(** ** The retry worker delivers ([processRetryBatch])

    With a working database and a peer that accepts, one batch sends exactly the
    messages that are due, among the 50 oldest, and not given up, in the order of
    their creation, and marks each of them SENT. *)

Section batch.
Context (maxRetry backoff : Z) (e : Env) (He : no_faults e).
(** The peer accepts every message with 200 or 204. *)
Context (Hpeer : forall n m, exists code body, env_peer e n m = Ok (code, body) /\ (code = 200 \/ code = 204)).

Definition given_up (m : InterbankMessageLog) : bool := exhausted maxRetry (im_Row m).

(** The messages of a batch that are sent. *)
Definition to_send (l : list InterbankMessageLog) : list InterbankMessageLog :=
  filter (fun m => given_up m = false) l.

Definition delivered (w : World) (m : InterbankMessageLog) : Prop :=
  exists row, ib_messages (w_ib w) !! im_ID m = Some row /\ ml_Status row = MsgStatusSent /\
    envelope row = envelope (im_Row m).

Lemma answered_accepted now code body m :
  code = 200 \/ code = 204 ->
  ml_Status (answered_row backoff now code body m) = MsgStatusSent /\
  envelope (answered_row backoff now code body m) = envelope m.
Proof. by intros [-> | ->]. Qed.

Lemma retry_run m w :
  finished (im_Row m) = false -> given_up m = false ->
  exists row w', retry maxRetry backoff m e w = (Ok tt, w') /\
    w_sent w' = w_sent w ++ [envelope (im_Row m)] /\ ml_Status row = MsgStatusSent /\
    envelope row = envelope (im_Row m) /\
    ib_messages (w_ib w') = <[im_ID m := row]> (ib_messages (w_ib w)).
Proof.
  intros Hf Hg. unfold retry. unfold given_up in Hg. rewrite Hg. unfold SendMessage. rewrite Hf.
  destruct (Hpeer (w_step w) (envelope (im_Row m))) as (code & body & Hp & Hc).
  eexists (answered_row backoff _ code body (im_Row m)), _. split.
  - unfold try, send_to_peer, time_now, io, UpdateMessage, sql_ib, mbind, M_bind, mret, M_ret.
    rewrite Hp. cbn. rewrite He. reflexivity.
  - destruct (answered_accepted (env_now e (S (w_step w))) code body (im_Row m) Hc) as [Hs Hv].
    cbn. split; [done|]. split; [exact Hs|]. split; [exact Hv|done].
Qed.

Lemma batch_loop l : forall w,
  NoDup (im_ID <$> l) -> Forall (fun m => finished (im_Row m) = false) l ->
  exists w', for_each l (retry maxRetry backoff) e w = (Ok tt, w') /\
    w_sent w' = w_sent w ++ ((fun m => envelope (im_Row m)) <$> to_send l) /\
    (forall j, j ∉ im_ID <$> l -> ib_messages (w_ib w') !! j = ib_messages (w_ib w) !! j) /\
    (forall m, m ∈ to_send l -> delivered w' m).
Proof.
  induction l as [|m l IH]; intros w Hnd Hfin; cbn [for_each].
  { exists w. split; [done|]. split; [by rewrite app_nil_r|]. split; [done|]. intros m Hm. by apply elem_of_nil in Hm. }
  csimpl in Hnd. apply NoDup_cons in Hnd as [Hm Hnd]. apply Forall_cons in Hfin as [Hf Hfin].
  unfold to_send. rewrite filter_cons. case_decide as Hg.
  - destruct (retry_run m w Hf Hg) as (row & w1 & Hr & Hs & Hst & Hv & Hi).
    destruct (IH w1 Hnd Hfin) as (w2 & Hl & Hs2 & Ho & Hd). exists w2.
    rewrite (bind_run _ _ _ _ _ _ Hr). split; [done|]. split; [|split].
    + rewrite Hs2, Hs, <- app_assoc. done.
    + intros j Hj. csimpl in Hj. apply not_elem_of_cons in Hj as [Hj1 Hj2].
      by rewrite Ho, Hi, lookup_insert_ne.
    + intros m' [->|Hm']%elem_of_cons; [|by apply Hd].
      exists row. by rewrite Ho, Hi, lookup_insert_eq.
  - destruct (IH w Hnd Hfin) as (w2 & Hl & Hs2 & Ho & Hd). exists w2.
    assert (Hr : retry maxRetry backoff m e w = (Ok tt, w)).
    { unfold retry. unfold given_up in Hg. by destruct (exhausted _ _). }
    rewrite (bind_run _ _ _ _ _ _ Hr). split; [done|]. split; [done|]. split; [|done].
    intros j Hj. csimpl in Hj. apply not_elem_of_cons in Hj as [_ Hj]. by apply Ho.
Qed.

(** The messages a batch works on. *)
Definition batch_rows (now : Z) (d : IbDB) : list InterbankMessageLog :=
  take 50 (to_log <$> rows_by_id (pending_outgoing now) (ib_messages d)).

Lemma batch_rows_facts now d :
  NoDup (im_ID <$> batch_rows now d) /\ Forall (fun m => finished (im_Row m) = false) (batch_rows now d).
Proof.
  unfold batch_rows. split.
  - rewrite fmap_take. apply (sublist_NoDup _ (im_ID <$> (to_log <$> rows_by_id (pending_outgoing now) (ib_messages d))));
      [|apply sublist_take].
    rewrite <- list_fmap_compose. change (im_ID ∘ to_log) with (@fst Z interbankMessageModel).
    unfold rows_by_id. rewrite merge_sort_Permutation.
    apply (sublist_NoDup _ (map_to_list (ib_messages d)).*1);
      [apply NoDup_fst_map_to_list|apply fmap_sublist, sublist_filter].
  - apply Forall_take, Forall_fmap, Forall_forall. intros [i row] Hin. unfold rows_by_id in Hin.
    rewrite merge_sort_Permutation in Hin. apply list_elem_of_filter in Hin as [Hp _]. cbn in *.
    unfold pending_outgoing in Hp. unfold finished. destruct (ml_Status row); try done;
      by rewrite andb_false_r in Hp.
Qed.

(** C22: the retry worker makes progress: with a working database and a peer that
    accepts, one batch sends exactly the messages among the 50 oldest due ones
    that are not given up, once each and in the order of creation, and every one
    of them ends up SENT in the log. *)
Theorem retry_batch_delivers w :
  exists w', processRetryBatch maxRetry backoff e w = (Ok tt, w') /\
    let batch := to_send (batch_rows (env_now e (w_step w)) (w_ib w)) in
    w_sent w' = w_sent w ++ ((fun m => envelope (im_Row m)) <$> batch) /\
    forall m, m ∈ batch -> delivered w' m.
Proof.
  unfold processRetryBatch.
  set (now := env_now e (w_step w)). set (w1 := next_step (set_ib (w_ib w) (next_step w))).
  assert (Hlist : ListPendingOutgoing 50 e w = (Ok (batch_rows now (w_ib w)), w1)).
  { unfold ListPendingOutgoing. erewrite bind_run; [|reflexivity]. unfold sql_ib. by rewrite He. }
  rewrite (bind_run _ _ _ _ _ _ (try_eq _ _ _ _ _ Hlist)).
  destruct (batch_rows_facts now (w_ib w)) as [Hnd Hfin].
  destruct (batch_loop _ w1 Hnd Hfin) as (w' & Hrun & Hs & _ & Hd).
  exists w'. cbv zeta. auto.
Qed.
End batch.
□ □ □ □ □ □ □
What to work on: Reproduce all of the entries verbatim.

Answer to this task:
(** ** The retry worker delivers ([processRetryBatch])

    With a working database and a peer that accepts, one batch sends exactly the
    messages that are due, among the 50 oldest, and not given up, in the order of
    their creation, and marks each of them SENT. *)

Section batch.
Context (maxRetry backoff : Z) (e : Env) (He : no_faults e).
(** The peer accepts every message with 200 or 204. *)
Context (Hpeer : forall n m, exists code body, env_peer e n m = Ok (code, body) /\ (code = 200 \/ code = 204)).

Definition given_up (m : InterbankMessageLog) : bool := exhausted maxRetry (im_Row m).

(** The messages of a batch that are sent. *)
Definition to_send (l : list InterbankMessageLog) : list InterbankMessageLog :=
  filter (fun m => given_up m = false) l.

Definition delivered (w : World) (m : InterbankMessageLog) : Prop :=
  exists row, ib_messages (w_ib w) !! im_ID m = Some row /\ ml_Status row = MsgStatusSent /\
    envelope row = envelope (im_Row m).

Lemma answered_accepted now code body m :
  code = 200 \/ code = 204 ->
  ml_Status (answered_row backoff now code body m) = MsgStatusSent /\
  envelope (answered_row backoff now code body m) = envelope m.
Proof. by intros [-> | ->]. Qed.

Lemma retry_run m w :
  finished (im_Row m) = false -> given_up m = false ->
  exists row w', retry maxRetry backoff m e w = (Ok tt, w') /\
    w_sent w' = w_sent w ++ [envelope (im_Row m)] /\ ml_Status row = MsgStatusSent /\
    envelope row = envelope (im_Row m) /\
    ib_messages (w_ib w') = <[im_ID m := row]> (ib_messages (w_ib w)).
Proof.
  intros Hf Hg. unfold retry. unfold given_up in Hg. rewrite Hg. unfold SendMessage. rewrite Hf.
  destruct (Hpeer (w_step w) (envelope (im_Row m))) as (code & body & Hp & Hc).
  eexists (answered_row backoff _ code body (im_Row m)), _. split.
  - unfold try, send_to_peer, time_now, io, UpdateMessage, sql_ib, mbind, M_bind, mret, M_ret.
    rewrite Hp. cbn. rewrite He. reflexivity.
  - destruct (answered_accepted (env_now e (S (w_step w))) code body (im_Row m) Hc) as [Hs Hv].
    cbn. split; [done|]. split; [exact Hs|]. split; [exact Hv|done].
Qed.

Lemma batch_loop l : forall w,
  NoDup (im_ID <$> l) -> Forall (fun m => finished (im_Row m) = false) l ->
  exists w', for_each l (retry maxRetry backoff) e w = (Ok tt, w') /\
    w_sent w' = w_sent w ++ ((fun m => envelope (im_Row m)) <$> to_send l) /\
    (forall j, j ∉ im_ID <$> l -> ib_messages (w_ib w') !! j = ib_messages (w_ib w) !! j) /\
    (forall m, m ∈ to_send l -> delivered w' m).
Proof.
  induction l as [|m l IH]; intros w Hnd Hfin; cbn [for_each].
  { exists w. split; [done|]. split; [by rewrite app_nil_r|]. split; [done|]. intros m Hm. by apply elem_of_nil in Hm. }
  csimpl in Hnd. apply NoDup_cons in Hnd as [Hm Hnd]. apply Forall_cons in Hfin as [Hf Hfin].
  unfold to_send. rewrite filter_cons. case_decide as Hg.
  - destruct (retry_run m w Hf Hg) as (row & w1 & Hr & Hs & Hst & Hv & Hi).
    destruct (IH w1 Hnd Hfin) as (w2 & Hl & Hs2 & Ho & Hd). exists w2.
    rewrite (bind_run _ _ _ _ _ _ Hr). split; [done|]. split; [|split].
    + rewrite Hs2, Hs, <- app_assoc. done.
    + intros j Hj. csimpl in Hj. apply not_elem_of_cons in Hj as [Hj1 Hj2].
      by rewrite Ho, Hi, lookup_insert_ne.
    + intros m' [->|Hm']%elem_of_cons; [|by apply Hd].
      exists row. by rewrite Ho, Hi, lookup_insert_eq.
  - destruct (IH w Hnd Hfin) as (w2 & Hl & Hs2 & Ho & Hd). exists w2.
    assert (Hr : retry maxRetry backoff m e w = (Ok tt, w)).
    { unfold retry. unfold given_up in Hg. by destruct (exhausted _ _). }
    rewrite (bind_run _ _ _ _ _ _ Hr). split; [done|]. split; [done|]. split; [|done].
    intros j Hj. csimpl in Hj. apply not_elem_of_cons in Hj as [_ Hj]. by apply Ho.
Qed.

(** The messages a batch works on. *)
Definition batch_rows (now : Z) (d : IbDB) : list InterbankMessageLog :=
  take 50 (to_log <$> rows_by_id (pending_outgoing now) (ib_messages d)).

Lemma batch_rows_facts now d :
  NoDup (im_ID <$> batch_rows now d) /\ Forall (fun m => finished (im_Row m) = false) (batch_rows now d).
Proof.
  unfold batch_rows. split.
  - rewrite fmap_take. apply (sublist_NoDup _ (im_ID <$> (to_log <$> rows_by_id (pending_outgoing now) (ib_messages d))));
      [|apply sublist_take].
    rewrite <- list_fmap_compose. change (im_ID ∘ to_log) with (@fst Z interbankMessageModel).
    unfold rows_by_id. rewrite merge_sort_Permutation.
    apply (sublist_NoDup _ (map_to_list (ib_messages d)).*1);
      [apply NoDup_fst_map_to_list|apply fmap_sublist, sublist_filter].
  - apply Forall_take, Forall_fmap, Forall_forall. intros [i row] Hin. unfold rows_by_id in Hin.
    rewrite merge_sort_Permutation in Hin. apply list_elem_of_filter in Hin as [Hp _]. cbn in *.
    unfold pending_outgoing in Hp. unfold finished. destruct (ml_Status row); try done;
      by rewrite andb_false_r in Hp.
Qed.

(** C22: the retry worker makes progress: with a working database and a peer that
    accepts, one batch sends exactly the messages among the 50 oldest due ones
    that are not given up, once each and in the order of creation, and every one
    of them ends up SENT in the log. *)
Theorem retry_batch_delivers w :
  exists w', processRetryBatch maxRetry backoff e w = (Ok tt, w') /\
    let batch := to_send (batch_rows (env_now e (w_step w)) (w_ib w)) in
    w_sent w' = w_sent w ++ ((fun m => envelope (im_Row m)) <$> batch) /\
    forall m, m ∈ batch -> delivered w' m.
Proof.
  unfold processRetryBatch.
  set (now := env_now e (w_step w)). set (w1 := next_step (set_ib (w_ib w) (next_step w))).
  assert (Hlist : ListPendingOutgoing 50 e w = (Ok (batch_rows now (w_ib w)), w1)).
  { unfold ListPendingOutgoing. erewrite bind_run; [|reflexivity]. unfold sql_ib. by rewrite He. }
  rewrite (bind_run _ _ _ _ _ _ (try_eq _ _ _ _ _ Hlist)).
  destruct (batch_rows_facts now (w_ib w)) as [Hnd Hfin].
  destruct (batch_loop _ w1 Hnd Hfin) as (w' & Hrun & Hs & _ & Hd).
  exists w'. cbv zeta. auto.
Qed.
End batch.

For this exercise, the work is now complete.